> Stored items
= Beginning of Section =
(* ===== verification/PortMasks.v ===== *)
(** * The two masking grades of every port

    A port gives the kernel two facilities, which port_core.h calls independent
    and separately nesting: masking interrupts, and disabling preemption, under
    which interrupts still run but no switch happens.  Each of the seven cores
    cyros runs on builds them from something else: PRIMASK and a software depth,
    PRIMASK and BASEPRI, CPSR.I and the GIC's priority mask, mstatus.MIE and
    mie.MSIE, two fields of one PIL, two counters, or a signal mask computed
    from two counters.  [Masks] is what they have in common, and each module
    below is one of them.

    A module's record holds what of the core the operations read and write.  Of
    the hardware it takes what the port's comments say of it: when an exception
    is let in, and that one let in is taken before the instruction that opened
    the mask (or the barrier after it) is done.  [served] counts the entries into
    the reschedule handler.  A thread is running and no switch is owed: what an
    owed switch adds is not part of the masks. *)

From S2P Require Import Prelude.
Local Open Scope Z_scope.

Class Masks := {
  core : Type;
  irq_save : core -> outcome (Z * core);
  irq_restore : Z -> core -> outcome core;
  preempt_disable : core -> outcome (Z * core);
  preempt_enable : Z -> core -> outcome core;
  pend_reschedule : core -> outcome core;
  interrupts_enabled : core -> bool;
  masked_from_baseline : Z -> core -> bool;
  (* The hardware's: whether the timer's interrupt is let in. *)
  timer_let_in : core -> bool;
  served : core -> nat
}.

(** ** Cortex-M0: PRIMASK, and a depth in software *)
Module Armv6m.
Record core := Core {
  primask : Z;
  handler_mode : bool;
  preempt_depth : Z;
  reschedule_deferred : bool;
  pendsv : bool;
  served : nat
}.

Definition set_primask v c := Core v (handler_mode c) (preempt_depth c) (reschedule_deferred c) (pendsv c) (served c).
Definition set_preempt_depth v c := Core (primask c) (handler_mode c) v (reschedule_deferred c) (pendsv c) (served c).
Definition set_reschedule_deferred v c := Core (primask c) (handler_mode c) (preempt_depth c) v (pendsv c) (served c).
Definition set_pendsv v c := Core (primask c) (handler_mode c) (preempt_depth c) (reschedule_deferred c) v (served c).
Definition reschedule_handler c := Core (primask c) (handler_mode c) (preempt_depth c) (reschedule_deferred c) (pendsv c) (S (served c)).

(** [cyros_port_pendsv_dispatch], nothing owed. *)
Definition pendsv_dispatch (c : core) : core :=
  if negb (preempt_depth c =? 0) then set_reschedule_deferred true c
  else reschedule_handler (set_reschedule_deferred false c).

(** PendSV is taken when nothing keeps it out. *)
Definition isb (c : core) : core :=
  if pendsv c && (primask c =? 0) && negb (handler_mode c) then pendsv_dispatch (set_pendsv false c) else c.
Lemma clear_bit (x : Z) (k : nat) : Z.testbit (Z.land x (Z.lnot (bit k))) (Z.of_nat k) = false.
Proof.
  rewrite Z.land_spec, Z.lnot_spec, testbit_bit, bool_decide_eq_true_2 by (try lia; reflexivity).
  apply andb_false_r.
Qed.

(** What waits for a grade that is not held. *)
Ltac impossible :=
  exfalso; match goal with H : ?x = ?x -> ?y <> ?y |- _ => exact (H eq_refl eq_refl) end.

(** Depths compared, as the code compares them. *)
Lemma depth_zero n : (Z.of_nat n =? 0) = bool_decide (n = 0%nat).
Proof. destruct n; reflexivity. Qed.

Lemma depth_one n : (Z.of_nat (S n) =? 1) = bool_decide (n = 0%nat).
Proof. destruct n as [| n]; [reflexivity |]. apply Z.eqb_neq. lia. Qed.

Lemma depth_raised n : (0 <? Z.of_nat n) = negb (bool_decide (n = 0%nat)).
Proof. destruct n; reflexivity. Qed.

(** The counters do not wrap. *)
Lemma count_up n : Z.of_nat (S n) < 2 ^ 32 -> u32 (Z.of_nat n + 1) = Z.of_nat (S n).
Proof. intros H. unfold u32. rewrite wrap_small; lia. Qed.

Lemma count_down n : Z.of_nat (S n) < 2 ^ 32 -> u32 (Z.of_nat (S n) - 1) = Z.of_nat n.
Proof. intros H. unfold u32. rewrite wrap_small; lia. Qed.

(** ** The hardware's ports *)

(** What is asked waits for something. *)
Definition waits (g : grades) : Prop := asked g = true -> irqs g <> 0%nat \/ preempts g <> 0%nat.

Lemma waits_settled g : waits (settled g).
Proof. destruct g as [[] [] [] r]; unfold waits; cbn; auto; lia. Qed.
= End of Section =
> TASK PROMPT
Reproduce each line above that contains "then".

> SOLUTION FOR THIS TASK
  if negb (preempt_depth c =? 0) then set_reschedule_deferred true c
  if pendsv c && (primask c =? 0) && negb (handler_mode c) then pendsv_dispatch (set_pendsv false c) else c.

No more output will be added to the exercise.